C’est ce nouveau journal que protégeait mon père,
Qui vient de renverser ce pauvre ministère.
Voyons donc… quel pathos ! Passons au feuilleton.
Il est d’Édouard Martel, homme d’esprit, dit-on.
C’est par la poésie et la gaieté qu’il brille.
(Elle lit.)
« Le Ministre et l’amant, ou la Mère et la fille. »
Ce titre est singulier, et je ne sais pourquoi
Ces seuls mots dans mon cœur ont jeté de l’effroi !
(Elle lit.)
« Madame de Lorville aimait à la folie,
» Comme on aime à trente ans, quand on n’est plus jolie,
» Un préfet… qui rêvait Chambre et conseil d’État,
» Comme on rêve à trente ans, quand on est magistrat.
» De la dame en crédit l’adresse peu commune
» Servit habilement sa rapide fortune.
» Mais un soir le mari, trouvant un billet doux,
» S’endormit inquiet… et s’éveilla jaloux.
» Il sentit le besoin, pour rassurer son âme,
» De chasser au plus tôt ses soupçons… ou sa femme !
» Mais elle, sans pâlir, lut le brûlant écrit.

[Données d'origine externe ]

(* ===== verification/World.v ===== *)
(** The state the bindings act on.

    Byte-addressed memory, the arena headers and the [Proc] structures (typed
    cells, indexed by the address a raw pointer to them would hold), the live
    blocks of the Rust global allocator and the address of the backend's
    [NIL_NODE]. An access outside mapped memory is undefined behaviour. *)

From S2P Require Import Prelude BitField SysBits FixedCap SysData.

(** [core::alloc::Layout] *)
Record Layout := MkLayout { l_size : Z; l_align : Z }.

Record world := World {
  w_bytes : gmap Z Z;
  w_arenas : gmap Z arna_Allocator;
  w_procs : gmap Z sys_Proc;
  w_heap : gmap Z Layout;
  w_nil : Z
}.

#[export] Instance Layout_eq_dec : EqDecision Layout.
Proof. solve_decision. Defined.

Definition set_bytes (m : gmap Z Z) (w : world) : world :=
  World m (w_arenas w) (w_procs w) (w_heap w) (w_nil w).
Definition set_arena (l : Z) (a : arna_Allocator) (w : world) : world :=
  World (w_bytes w) (<[l := a]> (w_arenas w)) (w_procs w) (w_heap w) (w_nil w).
Definition set_proc (l : Z) (p : sys_Proc) (w : world) : world :=
  World (w_bytes w) (w_arenas w) (<[l := p]> (w_procs w)) (w_heap w) (w_nil w).
Definition set_heap (h : gmap Z Layout) (w : world) : world :=
  World (w_bytes w) (w_arenas w) (w_procs w) h (w_nil w).

(** * Bytes of memory *)

Fixpoint load (m : gmap Z Z) (a : Z) (n : nat) : option (list Z) :=
  match n with
  | O => Some []
  | S n =>
      match m !! a, load m (a + 1) n with
      | Some b, Some bs => Some (b :: bs)
      | _, _ => None
      end
  end.

Fixpoint store (m : gmap Z Z) (a : Z) (bs : list Z) : gmap Z Z :=
  match bs with
  | [] => m
  | b :: bs => <[a := b]> (store m (a + 1) bs)
  end.

Fixpoint unmap (m : gmap Z Z) (a : Z) (n : nat) : gmap Z Z :=
  match n with
  | O => m
  | S n => delete a (unmap m (a + 1) n)
  end.

(** Every byte of [a, a + n) is mapped. *)
Definition mapped (m : gmap Z Z) (a n : Z) : Prop := forall i, a <= i < a + n -> is_Some (m !! i).
Definition mappedb (m : gmap Z Z) (a : Z) (n : nat) : bool := bool_decide (is_Some (load m a n)).

(** Two address ranges do not meet. *)
Definition apart (a n b m : Z) : Prop := a + n <= b \/ b + m <= a.

Lemma load_mapped m a n : is_Some (load m a n) <-> mapped m a (Z.of_nat n).
Proof.
  revert a. induction n as [|n IH]; intros a; cbn [load].
  { split; [|done]. intros _ i Hi. lia. }
  split.
  - intros [bs E]. destruct (m !! a) eqn:Ea; [|done]. destruct (load m (a + 1) n) eqn:El; [|done].
    intros i Hi. destruct (decide (i = a)) as [->|]; [done|].
    apply (proj1 (IH (a + 1))); [by rewrite El|lia].
  - intros H. destruct (H a ltac:(lia)) as [b ->].
    destruct (proj2 (IH (a + 1))) as [bs ->]; [|done]. intros i Hi. apply H. lia.
Qed.

Lemma load_length m a n bs : load m a n = Some bs -> length bs = n.
Proof.
  revert a bs. induction n as [|n IH]; intros a bs E; cbn in E; simplify_eq; [done|].
  destruct (m !! a); [|done]. destruct (load m (a + 1) n) eqn:El; simplify_eq. cbn. f_equal. by eapply IH.
Qed.

Lemma load_lookup m a n bs i : load m a n = Some bs -> (i < n)%nat -> bs !! i = m !! (a + Z.of_nat i).
Proof.
  revert a bs i. induction n as [|n IH]; intros a bs i E Hi; [lia|]. cbn in E.
  destruct (m !! a) as [b|] eqn:Ea; [|done]. destruct (load m (a + 1) n) eqn:El; simplify_eq.
  destruct i as [|i]; cbn; [by rewrite Z.add_0_r|]. rewrite (IH _ _ _ El) by lia. f_equal. lia.
Qed.

Lemma load_ext m m' a n :
  (forall i, a <= i < a + Z.of_nat n -> m !! i = m' !! i) -> load m a n = load m' a n.
Proof.
  revert a. induction n as [|n IH]; intros a H; cbn; [done|].
  rewrite (H a) by lia. by rewrite (IH (a + 1)) by (intros i ?; apply H; lia).
Qed.

Lemma store_lookup_out m a bs i :
  ~ a <= i < a + Z.of_nat (length bs) -> store m a bs !! i = m !! i.
Proof.
  revert a. induction bs as [|b bs IH]; intros a Hi; cbn in *; [done|].
  rewrite lookup_insert_ne by lia. apply IH. lia.
Qed.

Lemma store_lookup_in m a bs k :
  (k < length bs)%nat -> store m a bs !! (a + Z.of_nat k) = bs !! k.
Proof.
  revert a k. induction bs as [|b bs IH]; intros a k Hk; cbn in *; [lia|]. destruct k as [|k].
  - rewrite Z.add_0_r. by rewrite lookup_insert_eq.
  - rewrite lookup_insert_ne by lia. replace (a + Z.of_nat (S k)) with (a + 1 + Z.of_nat k) by lia.
    apply IH. lia.
Qed.

Lemma load_store_same m a bs : load (store m a bs) a (length bs) = Some bs.
Proof.
  revert m a. induction bs as [|b bs IH]; intros m a; cbn; [done|].
  rewrite lookup_insert_eq. erewrite load_ext, IH; [done|]. intros i Hi. by rewrite lookup_insert_ne by lia.
Qed.

Lemma load_store_apart m a bs b n :
  apart a (Z.of_nat (length bs)) b (Z.of_nat n) -> load (store m a bs) b n = load m b n.
Proof. intros H. apply load_ext. intros i Hi. apply store_lookup_out. unfold apart in H. lia. Qed.

Lemma store_mapped m a bs b n : mapped m b n -> mapped (store m a bs) b n.
Proof.
  intros H i Hi. destruct (decide (a <= i < a + Z.of_nat (length bs))) as [Hin|].
  - replace i with (a + Z.of_nat (Z.to_nat (i - a))) by lia. rewrite store_lookup_in by lia.
    apply lookup_lt_is_Some. lia.
  - rewrite store_lookup_out by done. by apply H.
Qed.

Lemma store_mapped_new m a bs : mapped (store m a bs) a (Z.of_nat (length bs)).
Proof. apply load_mapped. by rewrite load_store_same. Qed.

Lemma store_insert_lt m i b a bs : i < a -> store (<[i := b]> m) a bs = <[i := b]> (store m a bs).
Proof.
  revert a. induction bs as [|c bs IH]; intros a Hi; cbn; [done|]. rewrite IH by lia.
  by rewrite insert_insert_ne by lia.
Qed.

Lemma store_app m a bs bs' :
  store (store m a bs) (a + Z.of_nat (length bs)) bs' = store m a (bs ++ bs').
Proof.
  revert a. induction bs as [|b bs IH]; intros a; cbn [store app length]; [by rewrite Z.add_0_r|].
  rewrite store_insert_lt by lia. rewrite <-IH. do 2 f_equal. lia.
Qed.

Lemma load_app m a n k bs bs' :
  load m a n = Some bs -> load m (a + Z.of_nat n) k = Some bs' -> load m a (n + k) = Some (bs ++ bs').
Proof.
  revert a bs. induction n as [|n IH]; intros a bs E E'; cbn [load Nat.add] in *; simplify_eq.
  { by rewrite Z.add_0_r in E'. }
  destruct (m !! a); [|done]. destruct (load m (a + 1) n) as [l|] eqn:El; simplify_eq.
  rewrite (IH (a + 1) l); [done..|]. by replace (a + 1 + Z.of_nat n) with (a + Z.of_nat (S n)) by lia.
Qed.

Lemma load_sub m a n bs o k :
  load m a n = Some bs -> (o + k <= n)%nat -> load m (a + Z.of_nat o) k = Some (take k (drop o bs)).
Proof.
  revert a bs n. induction o as [|o IH]; intros a bs n E Hle.
  - rewrite Z.add_0_r, drop_0. revert a bs n E Hle.
    induction k as [|k IHk]; intros a bs n E Hle; [done|]. destruct n as [|n]; [lia|].
    cbn [load] in *. destruct (m !! a); [|done]. destruct (load m (a + 1) n) as [l|] eqn:El; simplify_eq.
    cbn. by rewrite (IHk (a + 1) l n) by (done || lia).
  - destruct n as [|n]; [lia|]. cbn [load] in E. destruct (m !! a); [|done].
    destruct (load m (a + 1) n) as [l|] eqn:El; simplify_eq.
    replace (a + Z.of_nat (S o)) with (a + 1 + Z.of_nat o) by lia. cbn. apply (IH (a + 1) l n); (done || lia).
Qed.

(** * The bytes of an array of ids *)

Fixpoint ids_bytes (ids : list Z) : list Z :=
  match ids with [] => [] | id :: ids => to_le 4 id ++ ids_bytes ids end.

Lemma length_ids_bytes ids : Z.of_nat (length (ids_bytes ids)) = 4 * Z.of_nat (length ids).
Proof. induction ids; cbn [ids_bytes length]; [done|]. rewrite length_app, length_to_le. lia. Qed.

(** * Accesses *)

Definition load_bytes (a n : Z) : M world (list Z) := fun w => deref (load (w_bytes w) a (Z.to_nat n)) w.

Definition store_bytes (a : Z) (bs : list Z) : M world unit := fun w =>
  if mappedb (w_bytes w) a (length bs) then Ret tt (set_bytes (store (w_bytes w) a bs) w) else UB.

Definition load_u16 (a : Z) : M world Z := bs <- load_bytes a 2 ;; ret (from_le bs).
Definition load_u32 (a : Z) : M world Z := bs <- load_bytes a 4 ;; ret (from_le bs).
Definition store_u32 (a v : Z) : M world unit := store_bytes a (to_le 4 v).

(** [ptr::copy_nonoverlapping(src, dst, n)]: undefined on unmapped or
    overlapping ranges. *)
Definition copy_nonoverlapping (src dst n : Z) : M world unit := fun w =>
  if decide (apart src n dst n) then bind (load_bytes src n) (store_bytes dst) w else UB.

Definition read_arena (l : Z) : M world arna_Allocator := fun w => deref (w_arenas w !! l) w.
Definition write_arena (l : Z) (a : arna_Allocator) : M world unit := fun w =>
  match w_arenas w !! l with Some _ => Ret tt (set_arena l a w) | None => UB end.
Definition read_proc (l : Z) : M world sys_Proc := fun w => deref (w_procs w !! l) w.
Definition write_proc (l : Z) (p : sys_Proc) : M world unit := fun w =>
  match w_procs w !! l with Some _ => Ret tt (set_proc l p w) | None => UB end.

(** * The global allocator

    [alloc_zeroed] and [dealloc] of [alloc::alloc]. Which address a new block
    gets is up to the allocator; that the block is fresh, aligned and inside the
    address space is its documented contract. *)
Class GlobalAlloc := {
  alloc_choice : world -> Layout -> option Z
}.

Class GlobalAllocOk `{GlobalAlloc} := {
  alloc_fresh : forall w l p, alloc_choice w l = Some p -> 0 < l_size l ->
    0 < p /\ (l_align l | p) /\ p + l_size l <= usize_max /\ w_heap w !! p = None /\
    forall i, p <= i < p + l_size l -> w_bytes w !! i = None
}.

(** A null result is [0]. *)
Definition alloc_zeroed `{GlobalAlloc} (l : Layout) : M world Z := fun w =>
  match alloc_choice w l with
  | Some p =>
      Ret p (set_heap (<[p := l]> (w_heap w))
              (set_bytes (store (w_bytes w) p (replicate (Z.to_nat (l_size l)) 0)) w))
  | None => Ret 0 w
  end.

(** Undefined unless the block is live and was allocated with the same layout. *)
Definition dealloc (p : Z) (l : Layout) : M world unit := fun w =>
  match w_heap w !! p with
  | Some l' =>
      if decide (l = l') then
        Ret tt (set_heap (delete p (w_heap w)) (set_bytes (unmap (w_bytes w) p (Z.to_nat (l_size l))) w))
      else UB
  | None => UB
  end.

Lemma unmap_lookup m a n i :
  unmap m a n !! i = if decide (a <= i < a + Z.of_nat n) then None else m !! i.
Proof.
  revert a. induction n as [|n IH]; intros a; cbn [unmap].
  { rewrite decide_False by lia. done. }
  destruct (decide (i = a)) as [->|Hne].
  - rewrite lookup_delete_eq, decide_True by lia. done.
  - rewrite lookup_delete_ne, IH by done. by repeat case_decide; try lia.
Qed.

(** * Symbolic execution of accesses *)

Lemma wp_load_bytes a n bs (Q : list Z -> world -> Prop) E w :
  load (w_bytes w) a (Z.to_nat n) = Some bs -> Q bs w -> wp (load_bytes a n) Q E w.
Proof. intros Hl ?. unfold wp, load_bytes. by rewrite Hl. Qed.

Lemma wp_store_bytes a bs (Q : unit -> world -> Prop) E w :
  mapped (w_bytes w) a (Z.of_nat (length bs)) -> Q tt (set_bytes (store (w_bytes w) a bs) w) ->
  wp (store_bytes a bs) Q E w.
Proof.
  intros Hm ?. unfold wp, store_bytes, mappedb. by rewrite bool_decide_eq_true_2 by by apply load_mapped.
Qed.

Lemma wp_store_u32 a v (Q : unit -> world -> Prop) E w :
  mapped (w_bytes w) a 4 -> Q tt (set_bytes (store (w_bytes w) a (to_le 4 v)) w) -> wp (store_u32 a v) Q E w.
Proof. intros Hm ?. apply wp_store_bytes; [by rewrite length_to_le|done]. Qed.

Lemma wp_read_arena l a (Q : arna_Allocator -> world -> Prop) E w :
  w_arenas w !! l = Some a -> Q a w -> wp (read_arena l) Q E w.
Proof. intros Hl ?. unfold wp, read_arena. by rewrite Hl. Qed.

Lemma wp_write_arena l a a' (Q : unit -> world -> Prop) E w :
  w_arenas w !! l = Some a -> Q tt (set_arena l a' w) -> wp (write_arena l a') Q E w.
Proof. intros Hl ?. unfold wp, write_arena. by rewrite Hl. Qed.

Lemma wp_read_proc l p (Q : sys_Proc -> world -> Prop) E w :
  w_procs w !! l = Some p -> Q p w -> wp (read_proc l) Q E w.
Proof. intros Hl ?. unfold wp, read_proc. by rewrite Hl. Qed.

Lemma wp_write_proc l p p' (Q : unit -> world -> Prop) E w :
  w_procs w !! l = Some p -> Q tt (set_proc l p' w) -> wp (write_proc l p') Q E w.
Proof. intros Hl ?. unfold wp, write_proc. by rewrite Hl. Qed.

#[export] Hint Resolve wp_load_bytes wp_store_bytes wp_store_u32 wp_read_arena wp_write_arena
  wp_read_proc wp_write_proc : wp.
#[export] Hint Resolve store_mapped store_mapped_new : bac.

Lemma copy_nonoverlapping_run src dst n bs w :
  apart src n dst n -> load (w_bytes w) src (Z.to_nat n) = Some bs -> mapped (w_bytes w) dst n -> 0 <= n ->
  copy_nonoverlapping src dst n w = Ret tt (set_bytes (store (w_bytes w) dst bs) w).
Proof.
  intros Ha Hl Hm Hn. unfold copy_nonoverlapping. rewrite decide_True by done.
  unfold bind, load_bytes. rewrite Hl. cbn. unfold store_bytes, mappedb.
  rewrite bool_decide_eq_true_2; [done|]. apply load_mapped.
  rewrite (load_length _ _ _ _ Hl), Z2Nat.id; done.
Qed.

» À quoi servirait donc d’être femme d’esprit,
» Si l’on ne savait point, par instinct ou par ruse,
» Trouver pour un grand crime une innocente excuse ?
» Bref, elle répondit sans le moindre embarras
» Que ce billet d’amour ne la regardait pas,
» Qu’il était… pour sa fille, et qu’il fallait très-vite
» Au ministre amoureux accorder la petite.
» Le père fut crédule, — et très-honnêtement
» La mère a marié sa fille à son amant ;
» Et l’enfant fut vendu sans trop de résistance.
» Tous trois mènent en paix une grande existence.
» Ils s’aiment à loisir, et le monde enchanté
» Bénit de leur amour l’heureuse trinité. »
Oh ! le méchant article ! Oh ! j’en suis indignée !
Dans ce honteux portrait ma mère est désignée.
Un ministre… un ancien préfet… c’est évident.